24 abril, 2008

Ricardo

Eu tinha 18 anos e ele uns... 33? Nem me lembro direito.

Ele não parecia ser mais velho; ao contrário, tinha cara de moleque, jeito de moleque...Nos conhecemos no cursinho, e o fato é que ele ficava bem à paisana no meio de todo mundo.

Ele queria prestar arquitetura - era bom de desenho. Ele era também divertido (mesmo que com um humor de vez em quando ácido) , contador de causos, agregador de gente em torno dele. E também tinha pinta de namorador...

Também não me lembro como é que começamos a andar juntos; deve ter sido quando as turmas de maio e as do intensivo se juntaram, no segundo semestre.

Não sei bem porque a gente se aproximou - deve ter sido por causa da Camila, que já era amiga dele antes do cursinho. O fato é que ficamos amigos, batíamos papo, trocávamos textos e bilhetes. Os dele eram sempre escritos à lápis, numa letra de fôrma miúda e perfeitamente desenhada. Coisa de quem gosta de desenho, deve ser. Alguns eu ainda tenho, guardadinhos bem escondidos que é para eu não topar demais com eles.

Aquele ano não estava sendo fácil para mim: era o último ano do magistério de manhã, estágio à tarde, teatro às sextas-feiras e cursinho de noite. Para completar, minha mãe ficou um mês fora e fiquei cuidando da casa e da minha irmã.

Foi durante essa viagem da minha mãe que ficamos juntos. Numa festa do pessoal do INPE (onde ele trabalhava). Ficar com ele não chegou a ser uma surpresa, embora também fosse um pouco inesperado. Vejam: a gente se gostava, mas a gente também se provocava, se dava broncas, brigava mesmo (ai como eu era chata aos 18 anos!).

A gente estava junto, embora também não estívessemos assim "juntos". E em um dado momento tudo errou, tudo ficou desencontrado. Eu era menina demais e era muita coisa junta acontecendo. Porque no meio de tanta coisa, ainda aconteceu a doença da Fabiana. Minha amiga querida, com quem cresci e que descobriu naquela época que estava com câncer.

Paramos de ficar juntos do mesmo modo que tínhamos começado - sem surpresa, meio inesperadamente. Embora não tenhamos parado de conviver, ao contrário.

Logo depois ele se apaixonou perdidamente e começou a namorar. Eu passei no vestibular, vim para São Paulo e a gente só se falava de vez em quando. Foi numa dessas vezes que ele me contou que eles estavam grávidos e iam casar. Ele estava tão feliz e eu fiquei muito feliz por ele.

Não foi nem dois anos depois, eu acho, porque o filho dele era bebê e eu ainda morava na R. Casa do Ator. Foi a Marilda, querida, que me deu a notícia: ele morrera, num domingo tranquilo, depois do almoço, junto com a família. 35 anos e um enfarto fulminante.

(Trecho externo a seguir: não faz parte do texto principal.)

(** A header is read from its own bytes, whatever follows it. *)
Lemma parse_client_header h rest out :
  good_header h ->
  parse_frame_header (client_header (fin h) (opcode h) (mask h) (payload_len h) ++ rest) out = (FrameOk, h).
Proof.
  intros [Hop Hctl Hm Hk Hl Hs]. destruct h as [op f m len key size]. cbn [opcode fin masked payload_len mask header_size] in *.
  subst m size. rewrite length_client_header, Hk. unfold parse_frame_header, client_header. cbn [app].
  destruct (first_byte f op Hop) as (E1 & E2 & E3 & E4 & E5). destruct (second_byte (len7 len)) as [E6 E7]; [apply len7_range; lia|].
  cbv zeta. cbn [opcode fin masked payload_len mask header_size]. rewrite E1, E2, E3, E4, E5, E6, E7. cbn [Z.eqb negb].
  set (buf := byte_of_Z _ :: byte_of_Z (128 + len7 len) :: _).
  assert ((8 <=? op) && (negb f || (125 <? len7 len)) = false) as ->.
  { destruct (Z.leb_spec 8 op) as [H8|]; [|done]. destruct (Hctl H8) as [-> H125]. unfold len7. cbn [negb orb andb].
    destruct (Z.ltb_spec len 126); lia. }
  assert (Hmask : forall n p, n = (2 + length (len_ext len))%nat ->
    read_mask buf p len n = (FrameOk, set_length p len key (n + 4))).
  { intros n p ->. unfold read_mask. assert (length buf = (2 + length (len_ext len) + 4 + length rest)%nat) as ->
      by (unfold buf; cbn [length]; rewrite !length_app, Hk; lia).
    destruct (Nat.ltb_spec (2 + length (len_ext len) + 4 + length rest) (2 + length (len_ext len) + 4)); [lia|].
    do 2 f_equal. unfold substr, buf. cbn [Nat.add drop]. rewrite <- app_assoc, drop_app_length.
    rewrite take_app_le, firstn_all2 by lia. done. }
  assert (Hsub : forall n, length (len_ext len) = n -> substr buf 2 n = len_ext len).
  { intros n <-. unfold substr, buf. cbn [drop]. by rewrite <- app_assoc, drop_0, take_app_length. }
  assert (Hbuf : (length buf = 2 + length (len_ext len) + 4 + length rest)%nat)
    by (unfold buf; cbn [length]; rewrite !length_app, Hk; lia).
  pose proof (len_ext_length len) as Hlen.
  unfold len7. unfold len_ext in Hsub at 2. destruct (Z.ltb_spec len 126).
  - destruct (Z.eqb_spec len 126); [lia|]. destruct (Z.eqb_spec len 127); [lia|]. rewrite (Hmask 2%nat) by lia.
    unfold set_length. cbn [opcode fin masked]. do 2 f_equal. lia.
  - destruct (Z.leb_spec len 0xFFFF).
    + rewrite Z.eqb_refl. destruct (Nat.ltb_spec (length buf) 4); [lia|]. rewrite (Hsub 2%nat) by done.
      rewrite be_value_len_bytes by (change (256 ^ Z.of_nat 2) with 65536; lia).
      destruct (Z.ltb_spec len 126); [lia|]. rewrite (Hmask 4%nat) by lia. unfold set_length. cbn [opcode fin masked].
      do 2 f_equal. lia.
    + cbn [Z.eqb Pos.eqb]. destruct (Nat.ltb_spec (length buf) 10); [lia|]. rewrite (Hsub 8%nat) by done.
      rewrite be_value_len_bytes by (change (256 ^ Z.of_nat 8) with (2 ^ 64); lia).
      destruct (Z.leb_spec len 0xFFFF); [lia|]. rewrite (Hmask 10%nat) by lia. unfold set_length. cbn [opcode fin masked].
      do 2 f_equal. lia.
Qed.
(* ===== verification/Sse.v ===== *)
(** * Server-sent events

    The first half of [src/src/net/realtime.cxx]: [SseChannel], a bounded queue
    of frames between a handler and the connection that writes them, and
    [SseBroadcaster]. Each operation runs under the channel's mutex and is one
    step; the event descriptor that wakes the connection is the counter
    [wakes]. A callback is a number; [called] lists those that have run. An
    exception is [None]. Byte counts are [nat]: the bytes they count are in
    memory. The event counters are 64 bits wide.

    The theorems account for every frame that is sent (delivered in order, still
    queued, or refused or dropped for a reason that is counted or because the
    channel is closed), say which it is and bound the queue, and show that a
    channel closed under pressure never runs its close callbacks. *)

From Stdlib Require Import ZArith Lia Strings.Byte String.
From stdpp Require Import base tactics option numbers list.
From S2P Require Import Prelude.

Inductive SseOverflowPolicy := DropNewest | DropOldest | Disconnect.

Inductive OverflowPolicy := drop_newest | drop_oldest | close_connection | reject | backpressure.

Definition to_overflow_policy (policy : SseOverflowPolicy) : OverflowPolicy :=
  match policy with DropNewest => drop_newest | DropOldest => drop_oldest | Disconnect => close_connection end.

Definition sse_overflow_policy (policy : OverflowPolicy) : SseOverflowPolicy :=
  match policy with
  | drop_oldest => DropOldest
  | close_connection => Disconnect
  | drop_newest | reject | backpressure => DropNewest
  end.

Module Sse.

Record SseChannel := mkSse {
  pending_ : list bytes; closed_ : bool; queued_bytes_ : nat; max_queue_bytes_ : nat; overflow_ : SseOverflowPolicy;
  dropped_ : Z; dropped_newest_ : Z; dropped_oldest_ : Z; disconnected_for_pressure_ : Z;
  close_callbacks_ : list nat; called : list nat; wakes : nat
}.

Definition kDefaultMaxQueueBytes : nat := 4 * 1024 * 1024.

Definition make (max_queue_bytes : nat) (overflow : SseOverflowPolicy) : SseChannel :=
  mkSse [] false 0 max_queue_bytes overflow 0 0 0 0 [] [] 0.

Definition set_queue (pending : list bytes) (queued : nat) (c : SseChannel) : SseChannel :=
  mkSse pending (closed_ c) queued (max_queue_bytes_ c) (overflow_ c) (dropped_ c) (dropped_newest_ c)
    (dropped_oldest_ c) (disconnected_for_pressure_ c) (close_callbacks_ c) (called c) (wakes c).

Inductive pressure := newest | oldest | disconnected.

(** [dropped_] and the counter behind it. *)
Definition count (k : pressure) (c : SseChannel) : SseChannel :=
  mkSse (pending_ c) (closed_ c) (queued_bytes_ c) (max_queue_bytes_ c) (overflow_ c) (u64 (dropped_ c + 1))
    (match k with newest => u64 (dropped_newest_ c + 1) | _ => dropped_newest_ c end)
    (match k with oldest => u64 (dropped_oldest_ c + 1) | _ => dropped_oldest_ c end)
    (match k with disconnected => u64 (disconnected_for_pressure_ c + 1) | _ => disconnected_for_pressure_ c end)
    (close_callbacks_ c) (called c) (wakes c).

Definition set_closed (c : SseChannel) : SseChannel :=
  mkSse (pending_ c) true (queued_bytes_ c) (max_queue_bytes_ c) (overflow_ c) (dropped_ c) (dropped_newest_ c)
    (dropped_oldest_ c) (disconnected_for_pressure_ c) (close_callbacks_ c) (called c) (wakes c).

Definition wake (c : SseChannel) : SseChannel :=
  mkSse (pending_ c) (closed_ c) (queued_bytes_ c) (max_queue_bytes_ c) (overflow_ c) (dropped_ c) (dropped_newest_ c)
    (dropped_oldest_ c) (disconnected_for_pressure_ c) (close_callbacks_ c) (called c) (S (wakes c)).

Como eu havia sido avisada com atraso, não havia nada que pudesse fazer naquela altura - e me dei conta da importância dos ritos para ajudar a gente a se despedir. Eu não me despedi dele. E vai ver que é por isso que vez em quando ele me interpela ou então sou eu que me vejo conversando com ele. (Ou vai ver que sempre ia ser assim mesmo, porque a história de dizer que as pessoas continuam vivas dentro da gente está longe de ser conto da carochinha).

Um dos temas principais das nossas conversas é o meu cabelo. Naquela época eu tinha o cabelo bem comprido, no meio das costas, e ele odiava. Queria me convencer de todo jeito a cortá-los - indo comigo ao cabeleireiro ou desenhando diferentes cortes para me ajudar a decidir. Ele sabia que eu era menina, mas estava a fim mesmo era de me ver virando mulher.

Por isso, quando um dia finalmente resolvi me despedir de uma parte de mim, o rito foi cortar o cabelo. Bem curto, bem leve. Uma poderosa maneira de me assumir. E foi inevitável olhar tudo aquilo no chão e não pensar nele.

Meus cabelos no chão do salão foram, (são sempre), as flores que eu coloco ao lado do seu túmulo.